Composition, coluor and light are in the base of all these attempts. Composition, which often acts with its almost abstract character and its dynamism , it provides the necessary balance in order to show off the space’s physiognomy besides specific features, supplementary themes and references in the specific. Colour, always emotive, hardly ever describes in a realistic way but implies. Usually used on big surfaces, it transfers, besides all the others, symbolic features while trying to detect this particular character that the space possesses. Therefore the artist transfers though his eyes the expression from outside to inside and transforms in an instinctive way the external stimulants in internal experiences that the landscape causes to him. Light, with its particular role, presents all those special features which embody the natural area. Using it with a wide range of lyrical references, it shows off its function. Sometimes rich and optimistic, sometimes limited and melancholic, it gives us the opportunity to wander in the most different appearances of nature.
In conclusion, we can deduce that Kolyvas is not interested in the special features of landscape, whichever landscape. He may start from the specific but he does not stick to it.
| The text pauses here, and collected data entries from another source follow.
(* ===== verification/Remote.v ===== *)
(** * Remote servers

    The cache server and the database server are states the world refers to.
    A request to one of them may be lost, and so may its reply; between a
    request's departure and its execution anything the rest of the system does
    may happen.  The client library may retry, so that a program may run more
    than once, and an error does not tell whether it ran. *)

From stdpp Require Import base tactics list relations.
From S2P Require Import Prelude Errors.

Inductive delivery :=
| Delivered
| LostRequest (e : error)
| LostReply (e : error).

(** [transport] is what happens until the server takes the request up: time
    passes, other clients act.  [max_retries] is the client library's option. *)
Class Remote (W R : Type) := {
  server : W -> R;
  put_server : R -> W -> W;
  server_put : forall r w, server (put_server r w) = r;
  transport : W -> delivery * W;
  max_retries : W -> nat;
}.

Section Client.
Context {W R : Type} `{Remote W R}.

Fixpoint round_trips {A} (retries : nat) (m : IO R A) : IO W A := fun w =>
  let '(d, w1) := transport w in
  let again (e : error) (w : W) :=
    match retries with O => (Err e, w) | S n => round_trips n m w end in
  match d with
  | Delivered => let '(a, r) := m (server w1) in (a, put_server r w1)
  | LostRequest e => again e w1
  | LostReply e => let '(_, r) := m (server w1) in again e (put_server r w1)
  end.

Definition call {A} (m : IO R A) : IO W A := fun w => round_trips (max_retries w) m w.

(** A round trip that returned a value ran the program once at the end, on
    the server as it was then. *)
Lemma call_Ok {A} (m : IO R A) w a w' :
  call m w = (Ok a, w') -> exists w1 r, m (server w1) = (Ok a, r) /\ server w' = r.
Proof.
  unfold call. generalize (max_retries w) as n. intros n.
  revert w. induction n as [|n IH]; intros w; cbn [round_trips]; destruct (transport w) as [[|e|e] w1].
  - destruct (m (server w1)) as [x r] eqn:E. intros [= -> <-]. exists w1, r. by rewrite server_put.
  - discriminate.
  - destruct (m (server w1)) as [x r]. discriminate.
  - destruct (m (server w1)) as [x r] eqn:E. intros [= -> <-]. exists w1, r. by rewrite server_put.
  - apply IH.
  - destruct (m (server w1)) as [x r]. apply IH.
Qed.

(** Everything that happens to the server during a round trip is what
    [transport] does to it, and runs of the program; the run whose reply
    arrived started from a server reached that way. *)
Section Steps.
Context {A : Type} (step : relation R) (m : IO R A).
Hypothesis transport_steps : forall w, rtc step (server w) (server (transport w).2).
Hypothesis program_steps : forall r, rtc step r (m r).2.

Lemma call_Ok_steps w a w' :
  call m w = (Ok a, w') ->
  exists w1 r, rtc step (server w) (server w1) /\ m (server w1) = (Ok a, r) /\ server w' = r.
Proof.
  unfold call. generalize (max_retries w) as n. intros n.
  revert w. induction n as [|n IH]; intros w; cbn [round_trips]; pose proof (transport_steps w) as Hw;
    destruct (transport w) as [[|e|e] w1]; simpl in Hw; pose proof (program_steps (server w1)) as Hr.
  1,3,4,6: destruct (m (server w1)) as [x r] eqn:E; simpl in Hr.
  - intros [= -> <-]. exists w1, r. by rewrite server_put.
  - discriminate.
  - intros [= -> <-]. exists w1, r. by rewrite server_put.
  - intros Hc. destruct (IH _ Hc) as (w2 & r2 & Hs & Hm & Hw'). rewrite server_put in Hs.
    exists w2, r2. split; [|done]. etrans; [exact Hw|]. by etrans.
  - discriminate.
  - intros Hc. destruct (IH _ Hc) as (w2 & r2 & Hs & Hm & Hw').
    exists w2, r2. split; [|done]. by etrans.
Qed.

(** The same of a round trip that failed. *)
Lemma call_steps w : rtc step (server w) (server (call m w).2).
Proof.
  unfold call. generalize (max_retries w) as n. intros n. revert w. induction n as [|n IH]; intros w; cbn [round_trips]; pose proof (transport_steps w) as Hw;
    destruct (transport w) as [[|e|e] w1]; cbn [snd] in Hw; try exact Hw; pose proof (program_steps (server w1)) as Hr.
  1-3: destruct (m (server w1)) as [x r] eqn:E; cbn [snd] in *; rewrite server_put; by etrans.
  - etrans; [exact Hw | apply IH].
  - destruct (m (server w1)) as [x r] eqn:E. cbn [snd] in Hr. etrans; [exact Hw|]. etrans; [exact Hr|]. rewrite <- (server_put r w1) at 1. apply IH.
Qed.
End Steps.
End Client.
(* ===== verification/Database.v ===== *)
(** * The database server (MySQL)

    A parameter: a type [D] of database states with, for each table, the three
    statements the repositories use and the laws their documentation gives.
    The statements themselves (the SQL files) are translated where they are
    used, as predicates and updates on rows.

    A statement that fails changes nothing.  A transaction that locks the row
    it decides on ([SELECT ... FOR UPDATE]) is one step for everybody who
    touches that row; without a commit it leaves no trace. *)

From stdpp Require Import base tactics list gmap strings numbers.
From Stdlib Require Import ZArith Lia Ascii.
From S2P Require Import Prelude GoStrings GoTime Errors Domain Ports Remote.

(** ** Columns *)

(** [datetime] is what a DATETIME column keeps of an instant; [json_column]
    the normalised text of a JSON column, [None] when the text is not JSON;
    [collate] the equality of the text columns' collation;
    [current_timestamp] the server's clock. *)
Class Columns (D : Type) := {
  datetime : time -> time;
  json_column : string -> option string;
  collate : string -> string -> bool;
  collate_refl : forall s, collate s s = true;
  collate_sym : forall s t, collate s t = collate t s;
  collate_trans : forall s t u, collate s t = true -> collate t u = true -> collate s u = true;
  current_timestamp : D -> time;
}.

(** ** Tables *)

(** A table with an AUTO_INCREMENT primary key, [row_id], and unique keys:
    two rows that [conflict] cannot both be there. *)
Class Row (R : Type) := {
  row_id : R -> Z;
  conflict : R -> R -> bool;
}.

Class Table (D R : Type) `{Row R} := {
  rows : D -> gmap Z R;
  SELECT : (D -> R -> bool) -> IO D (list R);
  INSERT : (Z -> time -> R) -> IO D Z;
  UPDATE : (D -> R -> bool) -> (R -> R) -> IO D Z;

  rows_keyed : forall d id r, rows d !! id = Some r -> row_id r = id;
  rows_unique : forall d id1 id2 r1 r2,
    rows d !! id1 = Some r1 -> rows d !! id2 = Some r2 -> conflict r1 r2 = true -> id1 = id2;
  SELECT_rows : forall p d a d', SELECT p d = (a, d') -> rows d' = rows d;
  SELECT_Ok : forall p d l d', SELECT p d = (Ok l, d') ->
    forall r, r ∈ l <-> p d r = true /\ exists id, rows d !! id = Some r;
  INSERT_Err : forall f d e d', INSERT f d = (Err e, d') -> rows d' = rows d;
  INSERT_Ok : forall f d id d', INSERT f d = (Ok id, d') ->
    rows d !! id = None /\ exists created_at,
      rows d' = <[id := f id created_at]> (rows d) /\ row_id (f id created_at) = id;
  UPDATE_Err : forall p f d e d', UPDATE p f d = (Err e, d') -> rows d' = rows d;
  UPDATE_Ok : forall p f d n d', UPDATE p f d = (Ok n, d') ->
    rows d' = (fun r => if p d r then f r else r) <$> rows d /\
    (n = 0 -> forall id r, rows d !! id = Some r -> p d r = true -> f r = r);
}.

(** No statement sets the server's clock back. *)
Class ForwardClock (D R : Type) `{Columns D} `{Table D R} : Prop := {
  SELECT_clock : forall p (d : D) a d', SELECT p d = (a, d') -> current_timestamp d <= current_timestamp d';
  INSERT_clock : forall f (d : D) a d', INSERT f d = (a, d') -> current_timestamp d <= current_timestamp d';
  UPDATE_clock : forall p f (d : D) a d', UPDATE p f d = (a, d') -> current_timestamp d <= current_timestamp d';
}.

(** [BeginTx], the body, then [Commit] when it asks for it; the deferred
    [Rollback] otherwise. *)
Definition transaction {D A} (body : IO D (bool * A)) : IO D A := fun d =>
  match body d with
  | (Ok (true, a), d') => (Ok a, d')
  | (Ok (false, a), _) => (Ok a, d)
  | (Err e, _) => (Err e, d)
  end.

Lemma transaction_Ok {D A} (body : IO D (bool * A)) d a d' :
  transaction body d = (Ok a, d') <->
  (body d = (Ok (true, a), d') \/ exists d1, body d = (Ok (false, a), d1) /\ d' = d).
Proof.
  unfold transaction. destruct (body d) as [[[[] b]|e] d1]; split; intros Hx.
  - injection Hx as -> ->. by left.
  - destruct Hx as [[= -> ->]|(? & [=] & _)]. done.
  - injection Hx as -> <-. right. by exists d1.
  - destruct Hx as [[=]|(? & [= -> _] & ->)]. done.
  - discriminate.
  - destruct Hx as [[=]|(? & [=] & _)].
Qed.

Lemma transaction_Err {D A} (body : IO D (bool * A)) d e d' :
  transaction body d = (Err e, d') -> d' = d.
Proof. unfold transaction. destruct (body d) as [[[[] b]|e1] d1]; congruence. Qed.

(** A lower bound on the clock survives a transaction whose body keeps it. *)
Lemma preserves_transaction {D A} (P : D -> Prop) (body : IO D (bool * A)) :
  preserves P body -> preserves P (transaction body).
Proof.
  intros Hb d a d' Ht HP. unfold transaction in Ht. destruct (body d) as [[[[] x]|e] d1] eqn:E.
  - injection Ht as _ <-. by eapply Hb.
  - by injection Ht as _ <-.
  - by injection Ht as _ <-.
Qed.

(** ** Null columns (session_repo.go) *)

Definition nullString (value : string) : option string := if String.eqb value "" then None else Some value.
Definition nullTime (value : option time) : option time := value.
Definition nullInt64 (value : option Z) : option Z := value.

(** [sql.NullString.String] *)
Definition scan_string (o : option string) : string := default "" o.

Lemma scan_nullString s : scan_string (nullString s) = s.
Proof. unfold scan_string, nullString. by destruct (String.eqb_spec s "") as [->|]. Qed.

(** ** The connections (db_router.go) *)

Section Router.
Context {W D : Type}.

(** A [*sql.DB]: a way to reach one database server, nil when absent. *)
Definition DB : Type := option (Remote W D).

Record dbRouter := mkRouter { write : DB; read : DB }.

Definition newDBRouter (writeDB readDB : DB) : dbRouter :=
  let writeDB := match writeDB with None => readDB | Some _ => writeDB end in
  let readDB := match readDB with None => writeDB | Some _ => readDB end in
  mkRouter writeDB readDB.

Definition writer (r : dbRouter) : DB := write r.
Definition reader (r : dbRouter) : DB := read r.

(** A statement or transaction on a connection; on nil it is a crash, an
    error of the request here. *)
Definition run_on {A} (db : DB) (m : IO D A) : IO W A :=
  match db with
  | Some h => call (H := h) m
  | None => throw (Driver "nil *sql.DB")
  end.
End Router.
Arguments DB : clear implicits.
Arguments dbRouter : clear implicits.

(** ** A database in memory

    One table of a state [D], seen through [get] and [put]: what the laws
    above ask for can be met.  A state whose rows break the keys counts as
    having none; no statement makes such a state. *)
Section Memory.
Context {D R : Type} `{Row R}.
Context (get : D -> gmap Z R) (put : gmap Z R -> D -> D) (clock : D -> time).
Hypothesis get_put : forall m d, get (put m d) = m.

Definition keyed (m : gmap Z R) : bool := forallb (fun p => row_id p.2 =? p.1) (map_to_list m).

Definition unique (m : gmap Z R) : bool :=
  forallb (fun p => forallb (fun q => negb (conflict p.2 q.2) || (p.1 =? q.1)) (map_to_list m)) (map_to_list m).

Definition wf (m : gmap Z R) : bool := keyed m && unique m.

Definition mem_rows (d : D) : gmap Z R := if wf (get d) then get d else ∅.

Definition mem_SELECT (p : D -> R -> bool) : IO D (list R) := fun d =>
  (Ok (List.filter (p d) (List.map snd (map_to_list (mem_rows d)))), d).

Definition mem_INSERT (f : Z -> time -> R) : IO D Z := fun d =>
  let m := mem_rows d in
  let id := fresh (dom m) in
  let m' := <[id := f id (clock d)]> m in
  if wf m' then (Ok id, put m' d) else (Err (ErrDuplicate : error), d).

Definition mem_UPDATE (p : D -> R -> bool) (f : R -> R) : IO D Z := fun d =>
  let m := mem_rows d in
  let m' := (fun r => if p d r then f r else r) <$> m in
  if wf m' then (Ok (Z.of_nat (length (List.filter (fun q => p d q.2) (map_to_list m)))), put m' d)
  else (Err (Driver "constraint" : error), d).

Lemma keyed_spec m id r : wf m = true -> m !! id = Some r -> row_id r = id.
Proof.
  unfold wf. rewrite andb_true_iff. intros [Hk _] Hm. unfold keyed in Hk. rewrite forallb_forall in Hk.
  specialize (Hk (id, r)). rewrite <- list_elem_of_In in Hk. apply Z.eqb_eq, Hk. by apply elem_of_map_to_list.
Qed.

Lemma unique_spec m i j r s : wf m = true -> m !! i = Some r -> m !! j = Some s -> conflict r s = true -> i = j.
Proof.
  unfold wf. rewrite andb_true_iff. intros [_ Hu] Hi Hj Hc. unfold unique in Hu. rewrite forallb_forall in Hu.
  specialize (Hu (i, r)). rewrite <- list_elem_of_In, forallb_forall in Hu.
  specialize (Hu ltac:(by apply elem_of_map_to_list) (j, s)). rewrite <- list_elem_of_In in Hu.
  specialize (Hu ltac:(by apply elem_of_map_to_list)). simpl in Hu. rewrite Hc in Hu. by apply Z.eqb_eq.
Qed.

Lemma mem_rows_Some d id r : mem_rows d !! id = Some r -> wf (get d) = true /\ get d !! id = Some r.
Proof. unfold mem_rows. destruct (wf (get d)); [done|]. by rewrite lookup_empty. Qed.

Lemma mem_rows_put m d : wf m = true -> mem_rows (put m d) = m.
Proof. intros Hm. unfold mem_rows. by rewrite get_put, Hm. Qed.

Program Definition memory_table : Table D R := {|
  rows := mem_rows;
  SELECT := mem_SELECT;
  INSERT := mem_INSERT;
  UPDATE := mem_UPDATE;
|}.
Next Obligation. intros d id r Hr. apply mem_rows_Some in Hr as [? ?]. by eapply keyed_spec. Qed.
Next Obligation.
  intros d i j r s Hi Hj Hc. apply mem_rows_Some in Hi as [? ?], Hj as [? ?]. by eapply unique_spec.
Qed.
Next Obligation. by intros p d a d' [= _ <-]. Qed.
Next Obligation.
  intros p d l d' [= <- <-] r. rewrite list_elem_of_In, filter_In, in_map_iff. split.
  - intros [([i s] & <- & Hin) Hp]. split; [done|]. exists i.
    apply elem_of_map_to_list. by apply list_elem_of_In.
  - intros [Hp [i Hi]]. split; [|done]. exists (i, r). split; [done|].
    apply list_elem_of_In. by apply elem_of_map_to_list.
Qed.
Next Obligation. intros f d e d'. unfold mem_INSERT. case_match; [discriminate|]. by intros [= _ <-]. Qed.
Next Obligation.
  intros f d id d'. unfold mem_INSERT. case_match eqn:E; [|discriminate]. intros [= <- <-].
  rewrite mem_rows_put by done. split; [apply not_elem_of_dom, is_fresh|].
  eexists. split; [done|]. eapply keyed_spec; [exact E|]. by rewrite lookup_insert_eq.
Qed.
Next Obligation. intros p f d e d'. unfold mem_UPDATE. case_match; [discriminate|]. by intros [= _ <-]. Qed.
Next Obligation.
  intros p f d n d'. unfold mem_UPDATE. case_match eqn:E; [|discriminate]. intros [= <- <-].
  rewrite mem_rows_put by done. split; [done|]. intros Hn id r Hr Hp. exfalso.
  assert (Hin : (id, r) ∈ List.filter (fun q => p d q.2) (map_to_list (mem_rows d))).
  { apply list_elem_of_In, filter_In. split; [|done]. apply list_elem_of_In. by apply elem_of_map_to_list. }
  destruct (List.filter (fun q => p d q.2) (map_to_list (mem_rows d))); [by apply elem_of_nil in Hin|].
  simpl in Hn. lia.
Qed.

Lemma memory_forward `{!Columns D} :
  (forall m d, current_timestamp (put m d) = current_timestamp d) ->
  ForwardClock D R (H1 := memory_table).
Proof.
  intros Hput. constructor.
  - intros p d a d' [= _ <-]. lia.
  - intros f d a d'. simpl. unfold mem_INSERT. case_match; intros [= _ <-]; rewrite ?Hput; lia.
  - intros p f d a d'. simpl. unfold mem_UPDATE. case_match; intros [= _ <-]; rewrite ?Hput; lia.
Qed.
End Memory.

(** The columns of that database: seconds, JSON kept as it is, a collation
    that tells all texts apart. *)
Definition memory_columns {D} (clock : D -> time) : Columns D.
Proof.
  refine {| datetime := fun t => (t + 500000000) / Second * Second; json_column := Some;
            collate := String.eqb; current_timestamp := clock |}.
  - apply String.eqb_refl.
  - apply String.eqb_sym.
  - intros s t u. rewrite !String.eqb_eq. congruence.
Defined.

(** * DELETE and INSERT ... ON DUPLICATE KEY UPDATE

    The two statements only some tables see, with the laws MySQL documents
    for them, the table in memory that has them, and Go's iteration over a
    set kept as a map. *)

(** [UPSERT f g] inserts the row [f id t]; when a row with an equal unique
    key is there, that row is replaced by [g t old new] instead, where [t] is
    the time of the statement and [new] the row that was to be inserted. *)
Class TableEdit (D R : Type) `{Table D R} := {
  DELETE : (D -> R -> bool) -> IO D Z;
  UPSERT : (Z -> time -> R) -> (time -> R -> R -> R) -> IO D Z;
  DELETE_Err : forall p d e d', DELETE p d = (Err e, d') -> rows d' = rows d;
  DELETE_Ok : forall p d n d', DELETE p d = (Ok n, d') -> rows d' = filter (fun q => p d q.2 = false) (rows d);
  UPSERT_Err : forall f g d e d', UPSERT f g d = (Err e, d') -> rows d' = rows d;
  UPSERT_Ok : forall f g d n d', UPSERT f g d = (Ok n, d') -> exists id t,
    (rows d !! id = None /\ (forall i r, rows d !! i = Some r -> conflict r (f i t) = false) /\
     rows d' = <[id := f id t]> (rows d) /\ row_id (f id t) = id) \/
    (exists r, rows d !! id = Some r /\ conflict r (f id t) = true /\ rows d' = <[id := g t r (f id t)]> (rows d));
}.

(** [for k := range m], over a map used as a set: any order. *)
Class MapRange := {
  range_keys : gset string -> list string;
  range_keys_perm : forall s, range_keys s ≡ₚ elements s;
}.

Lemma elem_of_range_keys `{MapRange} s x : x ∈ range_keys s <-> x ∈ s.
Proof. by rewrite range_keys_perm, elem_of_elements. Qed.

Section Memory.
Context {D R : Type} `{Row R}.
Context (get : D -> gmap Z R) (put : gmap Z R -> D -> D) (clock : D -> time).
Hypothesis get_put : forall m d, get (put m d) = m.

#[local] Instance memory : Table D R := memory_table get put clock get_put.

Definition mem_DELETE (p : D -> R -> bool) : IO D Z := fun d =>
  let m := mem_rows get d in
  let m' := filter (fun q => p d q.2 = false) m in
  if wf m' then (Ok (Z.of_nat (size m - size m')), put m' d) else (Err (Driver "constraint" : error), d).

Definition mem_UPSERT (f : Z -> time -> R) (g : time -> R -> R -> R) : IO D Z := fun d =>
  let m := mem_rows get d in
  match List.find (fun q => conflict q.2 (f q.1 (clock d))) (map_to_list m) with
  | Some (id, r) =>
      let m' := <[id := g (clock d) r (f id (clock d))]> m in
      if wf m' then (Ok id, put m' d) else (Err (Driver "constraint" : error), d)
  | None =>
      let id := fresh (dom m) in
      let m' := <[id := f id (clock d)]> m in
      if wf m' then (Ok id, put m' d) else (Err (ErrDuplicate : error), d)
  end.

Program Definition memory_edit : TableEdit D R := {|
  DELETE := mem_DELETE;
  UPSERT := mem_UPSERT;
|}.
Next Obligation. intros p d e d'. unfold mem_DELETE. case_match; [discriminate|]. by intros [= _ <-]. Qed.
Next Obligation.
  intros p d n d'. unfold mem_DELETE. case_match eqn:E; [|discriminate]. intros [= _ <-]. simpl.
  by rewrite mem_rows_put.
Qed.
Next Obligation.
  intros f g d e d'. unfold mem_UPSERT. repeat case_match; intros Hx; try discriminate; by injection Hx as _ <-.
Qed.
Next Obligation.
  intros f g d n d'. unfold mem_UPSERT. destruct (List.find _ _) as [[id r]|] eqn:Ef.
  - case_match eqn:E; [|discriminate]. intros [= _ <-]. exists id, (clock d). right. exists r.
    apply List.find_some in Ef as [Hin Hc]. apply list_elem_of_In, elem_of_map_to_list in Hin.
    split; [done|]. split; [done|]. simpl. by rewrite mem_rows_put.
  - case_match eqn:E; [|discriminate]. intros [= _ <-]. eexists _, (clock d). left.
    split; [apply not_elem_of_dom, is_fresh|]. split; [|split].
    + intros i r Hr. apply (List.find_none _ _ Ef (i, r)). apply list_elem_of_In. by apply elem_of_map_to_list.
    + simpl. by rewrite mem_rows_put.
    + eapply keyed_spec; [exact E|]. by rewrite lookup_insert_eq.
Qed.
End Memory.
He seeks for universal elements in order to interpret it, he moves beyond the specific in order to explore it, he penetrates it in order to interpret it, he struggles with his materials in order to embody it. And finally, he ends up in expressive results which transform the visual reality and the external appearance of his landscapes in a lyrical song of light and colour, in a rich voice of sensitivity, in a harmony full of rhythm.